[Dataset entries]

Lemma fan_loop_ok o router i plan : triple J (fan_loop o router i plan) (λ a p, J p ∧
  about <$> a.1 = plan ∧ Forall (λ r, honest o r ∧ (r_Captured r = false → r_Failed r = true)) a.1).
Proof using EnvInv0.
  revert i. induction plan as [|pv plan IH]; intros i; cbn [fan_loop]; [intros p Hp; by repeat constructor|].
  intros p Hp. rewrite bind_run. change (eval get p) with p. change (exec get p) with p.
  destruct (budgetAllows _).
  2: { split; [done|]. cbn [fst]. split.
       - change (about <$> ((λ v, failedVolume v reason_budget) <$> pv :: plan) = pv :: plan).
         rewrite <- list_fmap_compose. rewrite <- (list_fmap_id (pv :: plan)) at 2.
         apply list_fmap_ext. intros _ v _. apply about_failedVolume.
       - change (Forall (λ r, honest o r ∧ (r_Captured r = false → r_Failed r = true))
                   ((λ v, failedVolume v reason_budget) <$> pv :: plan)).
         apply Forall_fmap, Forall_true. intros v. by repeat split. }
  revert p Hp. change (triple J (captureOne o router i pv ≫= λ rec, fan_loop o router (S i) plan ≫=
    λ more, mret (rec :: more.1, pv_NodeID pv :: more.2)) (λ a p, J p ∧
      about <$> a.1 = pv :: plan ∧ Forall (λ r, honest o r ∧ (r_Captured r = false → r_Failed r = true)) a.1)).
  eapply triple_bind; [apply captureOne_ok|]. intros rec.
  intros p (Hp & Ha & Hh). rewrite bind_run. specialize (IH (S i) p Hp) as (Hq & Hb & Hf).
  unfold eval, exec. cbn. split; [done|]. split; [by rewrite Ha, Hb|by constructor].
Qed.

Lemma honest_explained o r : explained r → honest o r.
Proof using. intros (Hc & Hr & _). unfold honest. by rewrite Hc. Qed.

(** What a pass returns: the records of the plan after those it was given. *)
Lemma runFanOut_ok o w : I w →
  match eval (runFanOut o) w with
  | Fail e => e = errNoIngest ∧ o_Plan o ≠ [] ∧ (o_Ingest o = false ∨ o_Router o = None)
  | Ok rep => ∃ records n, rep = NewAppVolumeReport (o_Enumeration o) (o_Skipped o ++ records) n ∧
      about <$> records = o_Plan o ∧ Forall (λ r, honest o r ∧ (r_Captured r = false → r_Failed r = true)) records
  end.
Proof using EnvInv0.
  intros Hw. unfold runFanOut, eval. destruct (o_Plan o) as [|pv plan] eqn:Ep.
  { exists [], 0. cbn [fst]. rewrite (right_id_L [] (++)). by repeat constructor. }
  destruct (o_Ingest o) eqn:Ei; [|by cbn [fst]; auto]. destruct (o_Router o) as [router|] eqn:Er; [|by cbn [fst]; auto].
  pose proof (fan_loop_ok o router 0 (pv :: plan) (mkPass w ∅) Hw) as (_ & Ha & Hf).
  destruct (fan_loop o router 0 (pv :: plan) (mkPass w ∅)) as [[records nodes] p]. cbn [fst] in *.
  by exists records, (Z.of_nat (length (remove_dups nodes))).
Qed.
End facts.

Lemma Forall_resolves tiles (apps : list App) :
  Z.of_nat (length (filter (λ a, resolves tiles a = true) apps)) = Z.of_nat (length apps) ↔
  Forall (λ a, resolves tiles a = true) apps.
Proof.
  induction apps as [|a apps IH]; [by split|]. rewrite filter_cons, Forall_cons, <- IH.
  pose proof (length_filter (λ a, resolves tiles a = true) apps).
  destruct (decide (resolves tiles a = true)); cbn [length]; split; intros; naive_solver lia.
Qed.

What you are asked to do - Each record above should be retyped in full, exactly as shown.

Output for this exercise -
Lemma fan_loop_ok o router i plan : triple J (fan_loop o router i plan) (λ a p, J p ∧
  about <$> a.1 = plan ∧ Forall (λ r, honest o r ∧ (r_Captured r = false → r_Failed r = true)) a.1).
Proof using EnvInv0.
  revert i. induction plan as [|pv plan IH]; intros i; cbn [fan_loop]; [intros p Hp; by repeat constructor|].
  intros p Hp. rewrite bind_run. change (eval get p) with p. change (exec get p) with p.
  destruct (budgetAllows _).
  2: { split; [done|]. cbn [fst]. split.
       - change (about <$> ((λ v, failedVolume v reason_budget) <$> pv :: plan) = pv :: plan).
         rewrite <- list_fmap_compose. rewrite <- (list_fmap_id (pv :: plan)) at 2.
         apply list_fmap_ext. intros _ v _. apply about_failedVolume.
       - change (Forall (λ r, honest o r ∧ (r_Captured r = false → r_Failed r = true))
                   ((λ v, failedVolume v reason_budget) <$> pv :: plan)).
         apply Forall_fmap, Forall_true. intros v. by repeat split. }
  revert p Hp. change (triple J (captureOne o router i pv ≫= λ rec, fan_loop o router (S i) plan ≫=
    λ more, mret (rec :: more.1, pv_NodeID pv :: more.2)) (λ a p, J p ∧
      about <$> a.1 = pv :: plan ∧ Forall (λ r, honest o r ∧ (r_Captured r = false → r_Failed r = true)) a.1)).
  eapply triple_bind; [apply captureOne_ok|]. intros rec.
  intros p (Hp & Ha & Hh). rewrite bind_run. specialize (IH (S i) p Hp) as (Hq & Hb & Hf).
  unfold eval, exec. cbn. split; [done|]. split; [by rewrite Ha, Hb|by constructor].
Qed.

Lemma honest_explained o r : explained r → honest o r.
Proof using. intros (Hc & Hr & _). unfold honest. by rewrite Hc. Qed.

(** What a pass returns: the records of the plan after those it was given. *)
Lemma runFanOut_ok o w : I w →
  match eval (runFanOut o) w with
  | Fail e => e = errNoIngest ∧ o_Plan o ≠ [] ∧ (o_Ingest o = false ∨ o_Router o = None)
  | Ok rep => ∃ records n, rep = NewAppVolumeReport (o_Enumeration o) (o_Skipped o ++ records) n ∧
      about <$> records = o_Plan o ∧ Forall (λ r, honest o r ∧ (r_Captured r = false → r_Failed r = true)) records
  end.
Proof using EnvInv0.
  intros Hw. unfold runFanOut, eval. destruct (o_Plan o) as [|pv plan] eqn:Ep.
  { exists [], 0. cbn [fst]. rewrite (right_id_L [] (++)). by repeat constructor. }
  destruct (o_Ingest o) eqn:Ei; [|by cbn [fst]; auto]. destruct (o_Router o) as [router|] eqn:Er; [|by cbn [fst]; auto].
  pose proof (fan_loop_ok o router 0 (pv :: plan) (mkPass w ∅) Hw) as (_ & Ha & Hf).
  destruct (fan_loop o router 0 (pv :: plan) (mkPass w ∅)) as [[records nodes] p]. cbn [fst] in *.
  by exists records, (Z.of_nat (length (remove_dups nodes))).
Qed.
End facts.

Lemma Forall_resolves tiles (apps : list App) :
  Z.of_nat (length (filter (λ a, resolves tiles a = true) apps)) = Z.of_nat (length apps) ↔
  Forall (λ a, resolves tiles a = true) apps.
Proof.
  induction apps as [|a apps IH]; [by split|]. rewrite filter_cons, Forall_cons, <- IH.
  pose proof (length_filter (λ a, resolves tiles a = true) apps).
  destruct (decide (resolves tiles a = true)); cbn [length]; split; intros; naive_solver lia.
Qed.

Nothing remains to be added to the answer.